■ **WORK TASK**: What do the lines say, reproduced word for word, from the first of the entries below through the line bearing "cr_connect t live"?

■ **RECORDS TO PROCESS**:
(** ** Reachable tables

    [conn_reach t live dead]: a table after a history that issued the handles
    [live] and [dead] and destroyed exactly [dead].  A handle may be destroyed
    again.  A slot is freed fewer than [2^32] times: that many frees of one
    slot bring its generation round to a handle issued long before. *)

Inductive conn_reach : ConnTable → list ConnId → list ConnId → Prop :=
  | cr_new : conn_reach conn_table_new [] []
  | cr_connect t live dead conn t' id :
      conn_reach t live dead → connect t conn = Some (t', id) →
      conn_reach t' (id :: live) dead
  | cr_destroy t live dead id t' :
      conn_reach t live dead → id ∈ live ∨ id ∈ dead →
      (∀ g, gens t !! cid_idx id = Some g → (g + 1 < 2 ^ 32)%Z) →
      destroy t id = Some t' →
      conn_reach t' (filter (λ i, i ≠ id) live) (id :: dead)
  | cr_set_output t live dead id edge t' :
      conn_reach t live dead → id ∈ live ∨ id ∈ dead → set_output t id edge = Some t' →
      conn_reach t' live dead
  | cr_set_epoch t live dead i e t' :
      conn_reach t live dead → set_epoch t i e = Some t' →
      conn_reach t' live dead.

Definition conn_reg (c : Connection) : registration := (conn_guard c, split_edit_keys c).

(** What the index must know of a slot. *)
Definition reg_at (t : ConnTable) (s : nat) : option registration :=
  if decide (s ∈ free t) then None else conn_reg <$> conns t !! s.

Record table_ok (t : ConnTable) (live dead : list ConnId) : Prop := {
  to_gens : length (gens t) = length (conns t);
  to_free_nodup : NoDup (free t);
  to_free s : s ∈ free t → ∃ c, conns t !! s = Some c ∧ output c = None;
  to_index : ∃ regs, index_reach regs (index t) ∧ (∀ s, regs !! s = reg_at t s);
  to_live id : id ∈ live → (cid_idx id ∉ free t) ∧ gens t !! cid_idx id = Some (cid_gen id);
  to_live_nodup : NoDup live;
  to_live_all s : s < length (conns t) → s ∉ free t → ∃ id, id ∈ live ∧ cid_idx id = s;
  to_dead id : id ∈ dead → ∃ g, gens t !! cid_idx id = Some g ∧ (cid_gen id < g)%Z;
  to_gens_pos s g : gens t !! s = Some g → (0 ≤ g)%Z
}.

Lemma table_new_ok : table_ok conn_table_new [] [].
Proof.
  split; simpl; try (by constructor); try (intros; set_solver).
  - exists ∅. split; [constructor|]. intros s.
    unfold reg_at. rewrite decide_False by (simpl; set_solver). done.
  - intros. lia.
Qed.

Lemma reach_insert_at regs ix t t' s c :
  index_reach regs ix → (∀ s, regs !! s = reg_at t s) → reg_at t s = None →
  (∀ s', reg_at t' s' = if decide (s' = s) then Some (conn_reg c) else reg_at t s') →
  ∃ regs', index_reach regs' (insert ix s (conn_guard c) (split_edit_keys c)) ∧
    ∀ s', regs' !! s' = reg_at t' s'.
Proof.
  intros Hr Hregs Hn Ht'. exists (<[s := conn_reg c]> regs). split.
  - apply reach_insert; [done|]. by rewrite Hregs.
  - intros s'. rewrite lookup_insert, Ht', Hregs. repeat case_decide; congruence.
Qed.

■ **EXERCISE ANSWER**:
(** ** Reachable tables

    [conn_reach t live dead]: a table after a history that issued the handles
    [live] and [dead] and destroyed exactly [dead].  A handle may be destroyed
    again.  A slot is freed fewer than [2^32] times: that many frees of one
    slot bring its generation round to a handle issued long before. *)

Inductive conn_reach : ConnTable → list ConnId → list ConnId → Prop :=
  | cr_new : conn_reach conn_table_new [] []
  | cr_connect t live dead conn t' id :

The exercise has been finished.